▶ _PROBLEM TO WORK ON_: In the listing below, find the line containing "(** The store" and the line containing "Definition index_value (d". Repeat exactly those two lines and every line between them, nothing more.

▶ _THE DATA_:
(* ===== verification/SqlBase.v ===== *)
(** Facts the executor's proofs share: normalised names and column lookup, keys
    of the catalog and of rows, and B+trees as finite maps over structured keys. *)

From S2P Require Import Prelude Utf8 Unicode Strconv Keys Page Row JsonBin SqlLex Wal Mvcc Catalog BTree Secondary.
From S2P Require Import SqlAst SqlParse SqlParseSpec SqlBind SqlExec.

(** * Names *)

(** A normalised ASCII name. *)
Record name_good (n : bytes) : Prop := {
  ng_ascii : is_ascii n = true;
  ng_slash : no_slash n;
  ng_lower : ascii_to_lower n = n;
}.

(** A name of ASCII letters, digits and underscores, as written in a statement. *)
Definition name_plain (n : bytes) : Prop := is_ascii n = true /\ no_slash n.

Lemma lower_lower b : lower_byte (lower_byte b) = lower_byte b.
Proof. by destruct b. Qed.

Lemma lower_upper b : lower_byte (upper_byte b) = lower_byte b.
Proof. by destruct b. Qed.

Lemma lower_slash b : lower_byte b = byte_of 47 -> b = byte_of 47.
Proof. by destruct b. Qed.

Lemma lower_ascii b : byte_val b <? 0x80 = true -> byte_val (lower_byte b) <? 0x80 = true.
Proof. by destruct b. Qed.

Lemma is_ascii_Forall s : is_ascii s = true <-> Forall (fun b => byte_val b <? 0x80 = true) s.
Proof.
  unfold is_ascii. induction s as [|b s IH]; cbn [forallb]; [by split|]. by rewrite andb_true_iff, Forall_cons, IH.
Qed.

Lemma ascii_valid s : is_ascii s = true -> utf8_valid s = true.
Proof. intros Hs%is_ascii_Forall. apply utf8_valid_ascii. eapply Forall_impl; [exact Hs|]. intros b Hb. by apply Z.ltb_lt. Qed.

Lemma upper_eq_lower s t : ascii_to_upper s = ascii_to_upper t -> ascii_to_lower s = ascii_to_lower t.
Proof.
  intros E. unfold ascii_to_lower. assert (forall x : bytes, lower_byte <$> x = lower_byte <$> (upper_byte <$> x)) as H.
  { intros x. rewrite <- list_fmap_compose. apply list_fmap_ext. intros _ b _. symmetry. apply lower_upper. }
  rewrite (H s), (H t). unfold ascii_to_upper in E. by rewrite E.
Qed.

Section names.
Context `{U : Unicode}.

Lemma normalize_good s : name_plain s -> name_good (normalizeName s).
Proof.
  intros [Ha Hs]. unfold normalizeName. rewrite toLower_ascii by done. split.
  - apply is_ascii_Forall in Ha. apply is_ascii_Forall. unfold ascii_to_lower. apply Forall_fmap.
    eapply Forall_impl; [exact Ha|]. intros b. apply lower_ascii.
  - unfold no_slash. intros (b & Eb & Hb)%list_elem_of_fmap. symmetry in Eb. by apply lower_slash in Eb as ->.
  - unfold ascii_to_lower. rewrite <- list_fmap_compose. apply list_fmap_ext. intros _ b _. apply lower_lower.
Qed.

Lemma normalize_fix n : name_good n -> normalizeName n = n.
Proof. intros [Ha _ Hl]. unfold normalizeName. by rewrite toLower_ascii. Qed.

Lemma fold_good a b : name_good a -> name_good b -> equalFold a b = bool_decide (a = b).
Proof.
  intros [Ha _ La] [Hb _ Lb]. rewrite equalFold_ascii by done. apply bool_decide_ext. split; [|by intros ->].
  intros E%upper_eq_lower. congruence.
Qed.

(** * Columns *)

Lemma find_column_inv p k cols i :
  find_column p k cols = Some i -> exists j c, i = (k + j)%nat /\ cols !! j = Some c /\ p c = true.
Proof.
  revert k. induction cols as [|c cols IH]; intros k; cbn [find_column]; [done|]. destruct (p c) eqn:E.
  - intros [= <-]. exists 0%nat, c. split; [lia|done].
  - intros (j & c' & -> & Hj & Hc)%IH. exists (S j), c'. split; [lia|done].
Qed.

Lemma find_column_unique p k cols i c :
  cols !! i = Some c -> p c = true -> (forall j d, cols !! j = Some d -> p d = true -> j = i) ->
  find_column p k cols = Some (k + i)%nat.
Proof.
  revert k i. induction cols as [|d cols IH]; intros k i Hi Hp Hu; [done|]. cbn [find_column]. destruct (p d) eqn:E.
  - specialize (Hu 0%nat d eq_refl E). subst i. f_equal. lia.
  - destruct i as [|i]; [cbn in Hi; congruence|]. cbn in Hi. rewrite (IH (S k) i); [f_equal; lia|done|done|].
    intros j d' Hj Hd. specialize (Hu (S j) d' Hj Hd). lia.
Qed.

Lemma columnIndex_inv def name i : columnIndex def name = Ok i -> exists c, tab_Columns def !! i = Some c /\ equalFold (col_Name c) name = true.
Proof.
  unfold columnIndex. destruct (find_column _ _ _) as [j|] eqn:E; [|done]. intros [= ->].
  apply find_column_inv in E as (j & c & -> & Hj & Hc). eauto.
Qed.

Lemma pkColumn_inv def c i : pkColumn def = Ok (c, i) -> tab_Columns def !! i = Some c /\ col_PK c = true.
Proof.
  unfold pkColumn. destruct (find_column _ _ _) as [j|] eqn:E; [|done]. apply find_column_inv in E as (j' & d & -> & Hj & Hd).
  cbn [Nat.add]. rewrite Hj. intros [= <- <-]. done.
Qed.

(** Columns with distinct good names. *)
Record columns_good (def : TableDef) : Prop := {
  cg_good : Forall (fun c => name_good (col_Name c)) (tab_Columns def);
  cg_nodup : NoDup (col_Name <$> tab_Columns def);
}.

Section columns.
Context (def : TableDef).
Hypothesis good : columns_good def.

Lemma column_name_unique i j c d :
  tab_Columns def !! i = Some c -> tab_Columns def !! j = Some d -> col_Name c = col_Name d -> i = j.
Proof.
  intros Hi Hj E. eapply (NoDup_lookup _ _ _ (col_Name c) (cg_nodup _ good)); rewrite list_lookup_fmap; [by rewrite Hi|by rewrite Hj, E].
Qed.

Lemma column_good i c : tab_Columns def !! i = Some c -> name_good (col_Name c).
Proof. intros Hi. exact (Forall_lookup_1 _ _ _ _ (cg_good _ good) Hi). Qed.

(** A column is found under its name. *)
Lemma columnIndex_name i c : tab_Columns def !! i = Some c -> columnIndex def (col_Name c) = Ok i.
Proof.
  intros Hi. unfold columnIndex. rewrite (find_column_unique _ 0 _ i c Hi); [done|apply equalFold_refl|].
  intros j d Hj. rewrite fold_good by (eapply column_good; eassumption). intros E%bool_decide_eq_true.
  by eapply column_name_unique.
Qed.

(** What a good name finds is the column of that name. *)
Lemma columnIndex_good name i : name_good name -> columnIndex def name = Ok i -> exists c, tab_Columns def !! i = Some c /\ col_Name c = name.
Proof.
  intros Hn (c & Hc & E)%columnIndex_inv. exists c. split; [done|]. rewrite fold_good in E by (done || by eapply column_good).
  by apply bool_decide_eq_true in E.
Qed.

End columns.

End names.

(** * Keys *)

Lemma is_ascii_app s t : is_ascii (s ++ t) = is_ascii s && is_ascii t.
Proof. apply forallb_app. Qed.

Lemma is_ascii_formatInt n : is_ascii (formatInt n) = true.
Proof.
  assert (forall m, is_ascii (formatUint m) = true) as H.
  { intros m. apply is_ascii_Forall. eapply Forall_impl; [apply formatUint_digits|]. intros b Hb. unfold is_digit in Hb. lia. }
  unfold formatInt. case_match; [|apply H]. by rewrite is_ascii_app, H.
Qed.

Lemma is_ascii_pathEscape s : is_ascii (pathEscape s) = true.
Proof.
  induction s as [|b s IH]; [done|]. unfold pathEscape. rewrite bind_cons, is_ascii_app. fold (pathEscape s). rewrite IH, andb_true_r.
  by destruct b.
Qed.

Lemma is_ascii_pk pk : is_ascii (pk_encode pk) = true.
Proof.
  unfold pk_encode, encodePKInt, encodePKString. case_match; rewrite is_ascii_app; [by rewrite is_ascii_formatInt|by rewrite is_ascii_pathEscape].
Qed.

(** The keys SQL writes: reserved, and valid text in the log. *)
Definition sql_key (key : bytes) : Prop := utf8_valid key = true /\ isReservedKey key = true.

Lemma sql_key_ascii key : is_ascii key = true -> sql_key (reservedPrefix ++ key).
Proof. intros H. split; [apply ascii_valid; by rewrite is_ascii_app, H|]. apply has_prefix_self. Qed.

Lemma sql_key_table name : is_ascii name = true -> sql_key (catalogTableKey name).
Proof. intros H. apply sql_key_ascii. by rewrite is_ascii_app, H. Qed.

Lemma sql_key_index name : is_ascii name = true -> sql_key (catalogIndexKey name).
Proof. intros H. apply sql_key_ascii. by rewrite is_ascii_app, H. Qed.

Lemma sql_key_row name pk : is_ascii name = true -> sql_key (rowKey name (pk_encode pk)).
Proof. intros H. apply sql_key_ascii. by rewrite !is_ascii_app, H, is_ascii_pk. Qed.

Lemma tables_indexes_key a b : catalogTableKey a <> catalogIndexKey b.
Proof. unfold catalogTableKey, catalogIndexKey. by intros ?%(inj (app reservedPrefix)). Qed.

Lemma tables_row_key a b e : catalogTableKey a <> rowKey b e.
Proof. unfold catalogTableKey, rowKey. by intros ?%(inj (app reservedPrefix)). Qed.

Lemma indexes_row_key a b e : catalogIndexKey a <> rowKey b e.
Proof. unfold catalogIndexKey, rowKey. by intros ?%(inj (app reservedPrefix)). Qed.

Lemma catalogIndexKey_inj a b : catalogIndexKey a = catalogIndexKey b -> a = b.
Proof. unfold catalogIndexKey. by intros ?%(inj (app _))%(inj (app _)). Qed.

Lemma catalogIndexKey_prefix k : has_prefix k catalogIndexPrefix = true <-> exists name, k = catalogIndexKey name.
Proof. rewrite has_prefix_app. unfold catalogIndexPrefix, catalogIndexKey. split; intros [r ->]; exists r; by rewrite <- ?app_assoc. Qed.

Lemma rowKey_prefix name k : has_prefix k (rowKeyPrefix name) = true <-> exists enc, k = rowKey name enc.
Proof. rewrite has_prefix_app. unfold rowKeyPrefix, rowKey. split; intros [r ->]; exists r; by rewrite <- ?app_assoc. Qed.

#[export] Hint Resolve tables_indexes_key tables_row_key indexes_row_key : runnel.

(** * Trees as maps *)

(** [t] maps the keys [key x], for the [x] with [Q x], by [f]. *)
Definition tree_has {K} (key : K -> pkKey) (Q : K -> Prop) (t : btree) (f : K -> option bytes) : Prop :=
  (exists h, tree_ok t h) /\ Forall (fun e => exists x, Q x /\ fst e = key x) (entries (root t)) /\
  forall x, Q x -> m_get (key x) (entries (root t)) = f x.

Section trees.
Context {K} (key : K -> pkKey) (Q : K -> Prop).

Lemma tree_has_new : tree_has key Q newBTree (fun _ => None).
Proof. split; [exists 0%nat; apply new_ok|]. split; [constructor|done]. Qed.

Lemma tree_has_ext t f g : (forall x, Q x -> f x = g x) -> tree_has key Q t f -> tree_has key Q t g.
Proof. intros E (Hok & Hk & Hf). split; [done|]. split; [done|]. intros x Hx. rewrite <- E by done. by apply Hf. Qed.

Lemma tree_has_get t f x : tree_has key Q t f -> Q x -> BTree.Get t (key x) = Some (f x).
Proof. intros ([h Hok] & _ & Hf) Hx. rewrite (Get_ok _ _ _ Hok). by rewrite Hf. Qed.

Lemma tree_has_put t f x v :
  tree_has key Q t f -> Q x ->
  exists t', BTree.Put t (key x) v = Some t' /\
  tree_has key Q t' (fun y => if compare (key x) (key y) =? 0 then Some v else f y).
Proof.
  intros ([h Hok] & Hk & Hf) Hx. destruct (Put_ok t h (key x) v Hok) as (t' & h' & E & Hok' & He & _).
  exists t'. split; [done|]. split; [by exists h'|]. rewrite He. split.
  - apply (m_put_keys (fun k => exists y, Q y /\ k = key y)); [by exists x|done].
  - intros y Hy. by rewrite m_get_put, Hf.
Qed.

Lemma tree_has_delete t f x :
  tree_has key Q t f ->
  exists t', BTree.Delete t (key x) = Some t' /\
  tree_has key Q t' (fun y => if compare (key x) (key y) =? 0 then None else f y).
Proof.
  intros ([h Hok] & Hk & Hf). destruct (Delete_ok t h (key x) Hok) as (t' & h' & E & Hok' & He & _).
  exists t'. split; [done|]. split; [by exists h'|]. rewrite He. split.
  - by apply (m_del_keys (fun k => exists y, Q y /\ k = key y)).
  - intros y Hy. rewrite m_get_del by exact (wf_sorted _ _ _ _ _ (ok_wf _ _ Hok)). by rewrite Hf.
Qed.
End trees.
(* ===== verification/SqlState.v ===== *)
(** The contract of the SQL layer: tables as maps from primary keys to rows,
    what each statement does to them, and how a database represents them, with
    the agreement of rows and indexes. *)

From S2P Require Import Prelude Utf8 Unicode Strconv Keys Page Row JsonBin SqlLex Wal Mvcc Catalog BTree Secondary.
From S2P Require Import SqlAst SqlParse SqlParseSpec SqlBind SqlExec SqlKernel SqlBase SqlSemantics.

(** * The abstract state *)

(** A table: its definition and its rows by encoded primary key. *)
Record atable := mkATable { at_def : TableDef; at_rows : gmap bytes (list Value) }.

Record adb := mkADB { a_tables : gmap bytes atable; a_idx : gmap bytes IndexDef }.

Section contract.
Context `{U : Unicode} `{J : GoJson}.

(** * What statements do *)

(** The rows a condition selects. *)
Definition selected (t : atable) (ws : list pred) : gmap bytes (list Value) :=
  filter (fun kv => satisfies (at_def t) ws (snd kv) = true) (at_rows t).

(** A row as the store keeps it, when its encoding fits into a page. *)
Definition stored_row (vals : list Value) : option (list Value) :=
  if zlen (encodeRow vals) <=? pageSize - 8 then Some (stored <$> vals) else None.

(** The row an UPDATE makes of a row. *)
Definition updated_row (def : TableDef) (sets : list assign) (vals : list Value) : option (list Value) :=
  vals ← assigned def (assign_pair <$> sets) vals;
  stored_row vals.

Definition set_rows (t : atable) (rows : gmap bytes (list Value)) : atable := mkATable (at_def t) rows.
Definition set_table (name : bytes) (t : atable) (a : adb) : adb := mkADB (<[name := t]> (a_tables a)) (a_idx a).

(** The rows affected and the state after; [None] when the statement is refused. *)
Definition spec_exec (a : adb) (st : stmt) : option (Z * adb) :=
  match st with
  | createTableStmt name cols =>
      let name := normalizeName name in
      match a_tables a !! name with
      | Some _ => None
      | None => Some (0, set_table name (mkATable (mkTable name (normalizeColumns cols)) ∅) a)
      end
  | dropTableStmt name =>
      let name := normalizeName name in
      t ← a_tables a !! name;
      Some (Z.of_nat (size (at_rows t)),
            mkADB (delete name (a_tables a)) (filter (fun kd => idx_Table (snd kd) <> name) (a_idx a)))
  | insertStmt table cols values =>
      let name := normalizeName table in
      t ← a_tables a !! name;
      vals ← new_row (at_def t) cols values;
      pk ← row_pk (at_def t) vals;
      row ← stored_row vals;
      match at_rows t !! pk_encode pk with
      | Some _ => None
      | None => Some (1, set_table name (set_rows t (<[pk_encode pk := row]> (at_rows t))) a)
      end
  | updateStmt table sets ws =>
      let name := normalizeName table in
      t ← a_tables a !! name;
      if assigns_key (at_def t) sets then None
      else
        let hit := selected t ws in
        let new := omap (updated_row (at_def t) sets) hit in
        if bool_decide (dom new = dom hit)
        then Some (Z.of_nat (size hit), set_table name (set_rows t (new ∪ at_rows t)) a)
        else None
  | deleteStmt table ws =>
      let name := normalizeName table in
      t ← a_tables a !! name;
      let hit := selected t ws in
      Some (Z.of_nat (size hit), set_table name (set_rows t (at_rows t ∖ hit)) a)
  | createIndexStmt index table column path =>
      let d := mkIndex (normalizeName index) (normalizeName table) (normalizeName column) path in
      t ← a_tables a !! idx_Table d;
      match a_idx a !! idx_Name d, indexable (at_def t) column path with
      | None, true => Some (0, mkADB (a_tables a) (<[idx_Name d := d]> (a_idx a)))
      | _, _ => None
      end
  | dropIndexStmt index =>
      let name := normalizeName index in
      d ← a_idx a !! name;
      Some (0, mkADB (a_tables a) (delete name (a_idx a)))
  | selectStmt _ _ _ => None
  end.

(** * Well-formed states *)

(** A value whose index entries exist and are unambiguous: its text has no NUL
    byte, and every path of a JSON document extracts, to a value without one. *)
Definition value_fine (v : Value) : Prop :=
  Byte.x00 ∉ Text v /\
  (Null v = false -> Typ v = TypeJSON -> forall path, path_ok path ->
   exists iv ok, indexableExtract (Blob v) path = Ok (iv, ok) /\ (ok = true -> clean iv /\ value_ok iv)).

(** A value of a column, in the form rows keep. *)
Definition value_of_type (typ : ColType) (v : Value) : Prop :=
  (Null v = true \/ Typ v = typ) /\ stored v = v /\ value_ok v /\ value_fine v.

Record table_wf (name : bytes) (def : TableDef) : Prop := {
  tw_name : tab_Name def = name;
  tw_good : name_good name;
  tw_cols : columns_good def;
  tw_shape : Forall column_shape (tab_Columns def);
  tw_pk : is_ok (pkColumn def);
}.

Record row_wf (def : TableDef) (enc : bytes) (vals : list Value) : Prop := {
  rw_types : Forall2 (fun c v => value_of_type (col_Type c) v) (tab_Columns def) vals;
  rw_pk : pk_encode <$> row_pk def vals = Some enc;
}.

Record index_wf (a : adb) (name : bytes) (d : IndexDef) : Prop := {
  iw_name : idx_Name d = name;
  iw_good : name_good name;
  iw_column : name_good (idx_Column d);
  iw_path : utf8_valid (idx_Path d) = true;
  iw_table : exists t, a_tables a !! idx_Table d = Some t /\ index_column_ok (at_def t) (idx_Column d) (idx_Path d) = Ok tt;
}.

Record adb_wf (a : adb) : Prop := {
  aw_tables : forall name t, a_tables a !! name = Some t -> table_wf name (at_def t);
  aw_rows : forall name t enc vals, a_tables a !! name = Some t -> at_rows t !! enc = Some vals -> row_wf (at_def t) enc vals;
  aw_idx : forall i d, a_idx a !! i = Some d -> index_wf a i d;
}.

(** * Statements the contract covers *)

(** An expression whose value, whatever the column's type, rows and indexes keep exactly. *)
Definition expr_fine (e : expr) : Prop := forall typ v, exprToValue e typ = Ok v -> value_ok v /\ value_fine v.

(** A condition with one answer in every way it can be evaluated: a single
    equality, which an index may answer, compares with a value of the column's
    type that is not NULL and holds no NUL byte. *)
Definition sharp (v : Value) : Prop := Null v = false /\ value_ok v /\ Byte.x00 ∉ Text v.

Definition pred_sharp (def : TableDef) (w : pred) : Prop :=
  match w with
  | predColumn c e =>
      forall i col, columnIndex def (normalizeName c) = Ok i -> tab_Columns def !! i = Some col ->
      exists v, exprToValue e (col_Type col) = Ok v /\ sharp v
  | predExtract c path e => exists v, predValueForExtract e = Ok v /\ sharp v
  end.

Definition pred_fine (w : pred) : Prop :=
  match w with
  | predColumn _ _ => True
  | predExtract _ path e => path_ok path /\ is_ok (predValueForExtract e)
  end.

Definition where_ok (def : TableDef) (ws : list pred) : Prop :=
  Forall pred_fine ws /\ match ws with [w] => pred_sharp def w | _ => True end.

(** Names are ASCII, the columns of a new table have different names, values
    are exact and conditions have one answer. *)
Definition stmt_ok (a : adb) (st : stmt) : Prop :=
  let on table (P : TableDef -> Prop) := forall t, a_tables a !! normalizeName table = Some t -> P (at_def t) in
  match st with
  | createTableStmt name cols =>
      name_plain name /\ Forall (fun c => name_plain (col_Name c)) cols /\
      NoDup (col_Name <$> normalizeColumns cols) /\ pkCount cols = 1%nat /\ Forall column_shape cols
  | insertStmt _ _ values => Forall expr_fine values
  | updateStmt table sets ws =>
      Forall (fun s => name_plain (as_column s) /\ expr_fine (as_value s)) sets /\ on table (fun def => where_ok def ws)
  | deleteStmt table ws => on table (fun def => where_ok def ws)
  | createIndexStmt index _ column path => name_plain index /\ name_plain column /\ utf8_valid path = true
  | _ => True
  end.

End contract.

(** * Representation *)

(** Whether a table's primary keys are integers. *)
Definition int_keys (def : TableDef) : bool :=
  match pkColumn def with
  | Ok (c, _) => bool_decide (col_Type c = TypeInteger)
  | Err _ => false
  end.

Definition row_key_of (name : bytes) (rows : gmap bytes (list Value)) (pk : pkKey) : option bytes :=
  match rows !! pk_encode pk with
  | Some _ => Some (rowKey name (pk_encode pk))
  | None => None
  end.

(** The tree of a table maps the keys of its rows to their row keys. *)
Definition tree_rep (name : bytes) (rows : gmap bytes (list Value)) (t : btree) : Prop :=
  tree_has id pk_ok t (row_key_of name rows).

Section representation.
Context `{U : Unicode} `{J : GoJson} `{C : CatalogCodec}.

(** The store holds the catalog and the rows. *)
Definition row_stored (n : bytes -> option bytes) (key : bytes) (row : option (list Value)) : Prop :=
  match row with
  | Some vals => exists raw, n key = Some raw /\ unpackRow raw = Some (Ok vals)
  | None => n key = None
  end.

Record data_rep (n : bytes -> option bytes) (a : adb) : Prop := {
  dr_tables : forall name, n (catalogTableKey name) = marshalTable ∘ at_def <$> a_tables a !! name;
  dr_idx : forall i, n (catalogIndexKey i) = marshalIndex <$> a_idx a !! i;
  dr_rows : forall name enc, no_slash name -> row_stored n (rowKey name enc) (a_tables a !! name ≫= fun t => at_rows t !! enc);
}.

(** The value a row has in an index, by its key form. *)
Definition index_value (d : IndexDef) (def : TableDef) (vals : list Value) : option bytes :=
  match valueFromRow (newSecondaryIdx d) def vals with
  | Ok (iv, true) => Some (value_prefix iv)
  | _ => None
  end.

(** The entries of an index: clean values and the table's keys. *)
Definition entry_key (x : Value * pkKey) : pkKey := compositeKey (fst x) (snd x).
Definition entry_ok (ints : bool) (x : Value * pkKey) : Prop := clean (fst x) /\ pk_kind ints (snd x).

Definition index_row (d : IndexDef) (def : TableDef) (rows : gmap bytes (list Value)) (x : Value * pkKey) : option bytes :=
  vals ← rows !! pk_encode (snd x);
  if bool_decide (index_value d def vals = Some (value_prefix (fst x))) then Some (rowKey (idx_Table d) (pk_encode (snd x)))
  else None.

Definition sec_rep (d : IndexDef) (def : TableDef) (rows : gmap bytes (list Value)) (si : secondaryIdx) : Prop :=
  si_def si = d /\ tree_has entry_key (entry_ok (int_keys def)) (si_tree si) (index_row d def rows).

(** The maps in memory agree with the tables. *)
Definition tree_of (name : bytes) (t : option atable) (tr : option btree) : Prop :=
  match t, tr with
  | Some t, Some tr => tree_rep name (at_rows t) tr
  | None, None => True
  | _, _ => False
  end.

Definition sec_of (a : adb) (d : option IndexDef) (si : option secondaryIdx) : Prop :=
  match d, si with
  | Some d, Some si => exists t, a_tables a !! idx_Table d = Some t /\ sec_rep d (at_def t) (at_rows t) si
  | None, None => True
  | _, _ => False
  end.

Record mem_rep (db : Database) (a : adb) : Prop := {
  mr_tables : tables db = at_def <$> a_tables a;
  mr_index : forall name, tree_of name (a_tables a !! name) (indexes db !! name);
  mr_secs : forall i, sec_of a (a_idx a !! i) (secIndexes db !! i);
}.

Record rep (db : Database) (a : adb) : Prop := {
  rp_kv : db_wf (kv db);
  rp_wf : adb_wf a;
  rp_data : data_rep (now (kv db)) a;
  rp_mem : mem_rep db a;
}.

End representation.
(* ===== verification/SqlRows.v ===== *)
(** The rows a statement works on: what scans of the store list, what an index
    finds, and that [collectRows] collects exactly the rows its condition
    selects, whichever way it takes. *)

From S2P Require Import Prelude Utf8 Unicode Strconv Keys Page Row JsonBin SqlLex Wal Mvcc Catalog BTree Secondary.
From S2P Require Import SqlAst SqlParse SqlParseSpec SqlBind SqlExec SqlKernel SqlBase SqlSemantics SqlState SqlIndexes.

Lemma Forall_choose {A B} (P : A -> B -> Prop) l : Forall (fun x => exists y, P x y) l -> exists l', Forall2 P l l'.
Proof. induction 1 as [|x l [y Hy] _ [l' Hl]]; [by exists []|]. exists (y :: l'). by constructor. Qed.

Lemma Forall2_fmap_eq {A B} (f : B -> A) l l' : Forall2 (fun x y => x = f y) l l' -> l = f <$> l'.
Proof. induction 1 as [|x y l l' -> _ IH]; [done|]. cbn. by f_equal. Qed.

Lemma map_to_list_filter {A} (P : bytes * A -> Prop) `{forall x, Decision (P x)} (m : gmap bytes A) :
  map_to_list (filter P m) ≡ₚ filter P (map_to_list m).
Proof.
  apply NoDup_Permutation; [apply NoDup_map_to_list|apply NoDup_filter, NoDup_map_to_list|].
  intros [k x]. rewrite elem_of_map_to_list, list_elem_of_filter, elem_of_map_to_list, map_lookup_filter_Some. tauto.
Qed.

(** * Scans *)

(** Scanned pairs and the rows they hold. *)
Definition pairs_of (name : bytes) (pairs : list kvPair) (l : list (bytes * list Value)) : Prop :=
  Forall2 (fun p ev => kv_key p = rowKey name (fst ev) /\ unpackRow (kv_value p) = Some (Ok (snd ev))) pairs l.

Lemma pairs_of_keys name pairs l : pairs_of name pairs l -> kv_key <$> pairs = (fun ev => rowKey name (fst ev)) <$> l.
Proof. intros H. apply Forall2_fmap_eq, Forall2_fmap_l. eapply Forall2_impl; [exact H|]. by intros p ev [? _]. Qed.

Lemma scan_NoDup pairs : StronglySorted kv_lt pairs -> NoDup (kv_key <$> pairs).
Proof.
  induction 1 as [|p pairs Hs IH Hp]; [constructor|]. cbn. constructor; [|done].
  intros (q & E & Hin)%list_elem_of_fmap. rewrite Forall_forall in Hp. specialize (Hp q Hin). unfold kv_lt in Hp. rewrite E in Hp.
  by apply bytes_lt_irrefl in Hp.
Qed.

Section scans.
Context `{U : Unicode} `{J : GoJson} `{C : CatalogCodec}.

▶ _FINISHED TASK_:
(** The store holds the catalog and the rows. *)
Definition row_stored (n : bytes -> option bytes) (key : bytes) (row : option (list Value)) : Prop :=
  match row with
  | Some vals => exists raw, n key = Some raw /\ unpackRow raw = Some (Ok vals)
  | None => n key = None
  end.

Record data_rep (n : bytes -> option bytes) (a : adb) : Prop := {
  dr_tables : forall name, n (catalogTableKey name) = marshalTable ∘ at_def <$> a_tables a !! name;
  dr_idx : forall i, n (catalogIndexKey i) = marshalIndex <$> a_idx a !! i;
  dr_rows : forall name enc, no_slash name -> row_stored n (rowKey name enc) (a_tables a !! name ≫= fun t => at_rows t !! enc);
}.

(** The value a row has in an index, by its key form. *)
Definition index_value (d : IndexDef) (def : TableDef) (vals : list Value) : option bytes :=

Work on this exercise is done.